Going through the material underneath, give only the number of lines that contain "tryScan".

━━ Material provided

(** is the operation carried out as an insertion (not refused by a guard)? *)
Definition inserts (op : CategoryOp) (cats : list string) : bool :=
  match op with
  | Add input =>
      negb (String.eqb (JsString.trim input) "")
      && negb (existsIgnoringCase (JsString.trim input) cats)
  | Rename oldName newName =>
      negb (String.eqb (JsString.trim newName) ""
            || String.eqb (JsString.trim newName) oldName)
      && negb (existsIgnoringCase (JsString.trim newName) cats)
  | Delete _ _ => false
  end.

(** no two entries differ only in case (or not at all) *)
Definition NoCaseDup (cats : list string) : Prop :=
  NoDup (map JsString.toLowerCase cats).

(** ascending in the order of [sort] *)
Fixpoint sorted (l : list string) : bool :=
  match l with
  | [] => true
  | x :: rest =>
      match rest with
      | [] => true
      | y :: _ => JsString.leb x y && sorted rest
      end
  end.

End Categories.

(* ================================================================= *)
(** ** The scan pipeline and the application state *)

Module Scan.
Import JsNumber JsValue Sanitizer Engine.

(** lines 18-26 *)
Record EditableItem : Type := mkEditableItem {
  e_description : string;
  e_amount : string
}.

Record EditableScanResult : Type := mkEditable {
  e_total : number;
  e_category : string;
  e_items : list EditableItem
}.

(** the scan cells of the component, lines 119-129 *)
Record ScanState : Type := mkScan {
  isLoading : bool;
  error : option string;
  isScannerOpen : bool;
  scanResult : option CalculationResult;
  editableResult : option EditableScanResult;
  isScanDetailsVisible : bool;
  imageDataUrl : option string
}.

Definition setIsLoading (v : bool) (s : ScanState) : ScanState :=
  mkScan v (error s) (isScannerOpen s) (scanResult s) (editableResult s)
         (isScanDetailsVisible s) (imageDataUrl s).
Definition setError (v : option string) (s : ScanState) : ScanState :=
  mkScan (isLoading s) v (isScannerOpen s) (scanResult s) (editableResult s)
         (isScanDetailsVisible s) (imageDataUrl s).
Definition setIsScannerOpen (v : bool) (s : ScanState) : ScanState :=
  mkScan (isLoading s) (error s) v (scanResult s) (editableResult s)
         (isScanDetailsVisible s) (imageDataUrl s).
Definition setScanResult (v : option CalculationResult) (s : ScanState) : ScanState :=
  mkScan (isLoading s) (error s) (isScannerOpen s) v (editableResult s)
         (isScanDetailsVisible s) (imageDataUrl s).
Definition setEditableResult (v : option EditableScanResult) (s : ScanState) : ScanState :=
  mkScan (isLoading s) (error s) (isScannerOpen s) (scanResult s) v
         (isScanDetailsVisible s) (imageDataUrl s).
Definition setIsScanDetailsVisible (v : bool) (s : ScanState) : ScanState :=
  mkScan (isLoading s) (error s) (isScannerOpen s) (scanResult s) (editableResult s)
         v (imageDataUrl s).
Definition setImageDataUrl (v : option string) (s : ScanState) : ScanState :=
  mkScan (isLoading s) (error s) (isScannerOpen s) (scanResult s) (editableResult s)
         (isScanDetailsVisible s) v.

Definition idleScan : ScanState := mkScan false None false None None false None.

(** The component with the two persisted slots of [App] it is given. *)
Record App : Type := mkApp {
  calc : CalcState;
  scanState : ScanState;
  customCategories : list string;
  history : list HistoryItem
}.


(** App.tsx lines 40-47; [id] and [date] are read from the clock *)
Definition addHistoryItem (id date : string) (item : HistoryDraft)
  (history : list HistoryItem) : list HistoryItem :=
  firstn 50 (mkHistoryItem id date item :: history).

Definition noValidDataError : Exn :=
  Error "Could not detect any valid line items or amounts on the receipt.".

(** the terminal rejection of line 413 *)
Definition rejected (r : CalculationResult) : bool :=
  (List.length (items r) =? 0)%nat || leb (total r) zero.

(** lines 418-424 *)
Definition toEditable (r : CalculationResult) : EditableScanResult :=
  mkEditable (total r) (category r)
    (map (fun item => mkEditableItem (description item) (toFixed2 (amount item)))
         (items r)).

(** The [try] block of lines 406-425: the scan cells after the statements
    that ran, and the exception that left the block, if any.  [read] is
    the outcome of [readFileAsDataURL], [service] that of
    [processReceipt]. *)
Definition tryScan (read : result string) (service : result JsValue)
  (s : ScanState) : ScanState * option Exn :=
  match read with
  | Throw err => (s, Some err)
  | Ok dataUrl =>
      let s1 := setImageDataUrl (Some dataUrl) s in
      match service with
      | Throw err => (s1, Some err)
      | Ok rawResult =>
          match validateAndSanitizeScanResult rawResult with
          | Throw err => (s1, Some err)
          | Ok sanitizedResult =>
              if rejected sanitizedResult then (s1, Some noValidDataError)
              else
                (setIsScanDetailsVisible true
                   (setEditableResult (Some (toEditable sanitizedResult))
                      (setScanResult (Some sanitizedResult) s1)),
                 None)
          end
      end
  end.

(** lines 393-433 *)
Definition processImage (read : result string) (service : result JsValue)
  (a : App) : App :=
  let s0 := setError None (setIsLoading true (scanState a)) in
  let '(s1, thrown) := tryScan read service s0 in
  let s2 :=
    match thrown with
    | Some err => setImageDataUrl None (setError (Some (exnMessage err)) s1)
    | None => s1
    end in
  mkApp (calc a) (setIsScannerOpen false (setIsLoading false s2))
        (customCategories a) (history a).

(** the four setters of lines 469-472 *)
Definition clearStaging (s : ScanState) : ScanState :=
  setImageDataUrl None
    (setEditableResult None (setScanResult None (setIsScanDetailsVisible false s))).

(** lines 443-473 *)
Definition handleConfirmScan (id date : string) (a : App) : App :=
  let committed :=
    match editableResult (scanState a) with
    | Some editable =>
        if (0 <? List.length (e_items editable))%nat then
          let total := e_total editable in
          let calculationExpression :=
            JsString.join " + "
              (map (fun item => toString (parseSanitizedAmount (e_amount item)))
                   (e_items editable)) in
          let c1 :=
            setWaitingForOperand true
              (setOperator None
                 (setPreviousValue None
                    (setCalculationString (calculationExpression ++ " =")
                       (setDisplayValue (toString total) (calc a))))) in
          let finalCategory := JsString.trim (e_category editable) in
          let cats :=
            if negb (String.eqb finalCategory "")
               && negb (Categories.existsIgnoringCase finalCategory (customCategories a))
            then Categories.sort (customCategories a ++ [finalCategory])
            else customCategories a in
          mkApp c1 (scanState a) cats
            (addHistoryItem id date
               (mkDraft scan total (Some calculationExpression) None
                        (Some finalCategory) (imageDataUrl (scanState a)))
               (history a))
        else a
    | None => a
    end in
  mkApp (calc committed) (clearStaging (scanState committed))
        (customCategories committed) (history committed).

━━━━
━━ Material provided

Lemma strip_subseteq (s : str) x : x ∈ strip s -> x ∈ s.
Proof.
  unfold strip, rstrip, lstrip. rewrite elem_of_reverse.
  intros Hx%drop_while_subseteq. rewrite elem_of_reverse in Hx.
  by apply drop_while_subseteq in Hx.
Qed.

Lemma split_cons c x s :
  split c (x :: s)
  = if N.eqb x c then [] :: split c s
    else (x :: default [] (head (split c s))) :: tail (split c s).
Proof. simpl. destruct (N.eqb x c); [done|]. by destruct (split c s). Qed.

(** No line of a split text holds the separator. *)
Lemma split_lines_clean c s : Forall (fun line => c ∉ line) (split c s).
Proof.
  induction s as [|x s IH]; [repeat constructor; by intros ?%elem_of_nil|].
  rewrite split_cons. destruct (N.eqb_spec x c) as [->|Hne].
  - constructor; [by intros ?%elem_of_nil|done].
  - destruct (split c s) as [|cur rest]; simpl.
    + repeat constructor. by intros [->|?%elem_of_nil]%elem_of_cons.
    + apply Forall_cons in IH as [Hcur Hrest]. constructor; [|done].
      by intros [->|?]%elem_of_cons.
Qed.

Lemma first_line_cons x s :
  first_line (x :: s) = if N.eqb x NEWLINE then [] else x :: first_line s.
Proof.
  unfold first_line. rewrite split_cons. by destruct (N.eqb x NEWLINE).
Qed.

━━━━
━━ Material provided

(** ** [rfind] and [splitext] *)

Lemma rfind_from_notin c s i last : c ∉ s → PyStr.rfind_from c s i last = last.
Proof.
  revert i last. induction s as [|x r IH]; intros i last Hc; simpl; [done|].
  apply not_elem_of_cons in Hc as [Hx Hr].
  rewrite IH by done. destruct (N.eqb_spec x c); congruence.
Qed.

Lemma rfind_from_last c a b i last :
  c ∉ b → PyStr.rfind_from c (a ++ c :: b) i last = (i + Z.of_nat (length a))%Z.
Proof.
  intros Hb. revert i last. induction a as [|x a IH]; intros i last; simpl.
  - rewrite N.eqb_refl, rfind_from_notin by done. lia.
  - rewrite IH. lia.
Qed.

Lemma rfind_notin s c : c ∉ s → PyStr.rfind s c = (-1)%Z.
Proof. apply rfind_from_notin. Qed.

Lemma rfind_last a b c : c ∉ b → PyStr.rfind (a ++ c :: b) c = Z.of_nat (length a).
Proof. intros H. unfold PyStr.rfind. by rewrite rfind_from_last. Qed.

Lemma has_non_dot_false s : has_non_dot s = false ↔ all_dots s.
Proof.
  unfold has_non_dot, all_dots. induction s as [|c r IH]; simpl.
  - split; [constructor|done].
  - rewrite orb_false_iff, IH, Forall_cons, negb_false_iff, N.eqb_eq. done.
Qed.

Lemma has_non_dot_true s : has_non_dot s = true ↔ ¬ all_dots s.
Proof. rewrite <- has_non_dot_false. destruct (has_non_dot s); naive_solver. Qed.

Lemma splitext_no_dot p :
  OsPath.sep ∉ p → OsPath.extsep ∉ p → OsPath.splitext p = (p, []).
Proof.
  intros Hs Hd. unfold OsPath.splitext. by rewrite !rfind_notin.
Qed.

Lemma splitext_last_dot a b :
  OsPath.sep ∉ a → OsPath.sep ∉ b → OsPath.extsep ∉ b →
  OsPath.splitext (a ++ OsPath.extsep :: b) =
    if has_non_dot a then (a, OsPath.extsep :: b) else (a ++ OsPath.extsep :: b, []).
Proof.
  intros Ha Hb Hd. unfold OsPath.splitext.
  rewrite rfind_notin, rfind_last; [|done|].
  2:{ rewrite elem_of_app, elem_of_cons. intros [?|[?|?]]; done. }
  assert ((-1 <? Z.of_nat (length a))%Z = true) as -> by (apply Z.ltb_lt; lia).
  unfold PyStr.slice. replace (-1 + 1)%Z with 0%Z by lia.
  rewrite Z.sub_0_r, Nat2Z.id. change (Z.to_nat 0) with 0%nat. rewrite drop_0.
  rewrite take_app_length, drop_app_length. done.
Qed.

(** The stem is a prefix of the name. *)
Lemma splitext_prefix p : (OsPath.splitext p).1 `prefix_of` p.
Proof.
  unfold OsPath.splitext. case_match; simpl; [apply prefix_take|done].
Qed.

━━━━

# [Your response]
2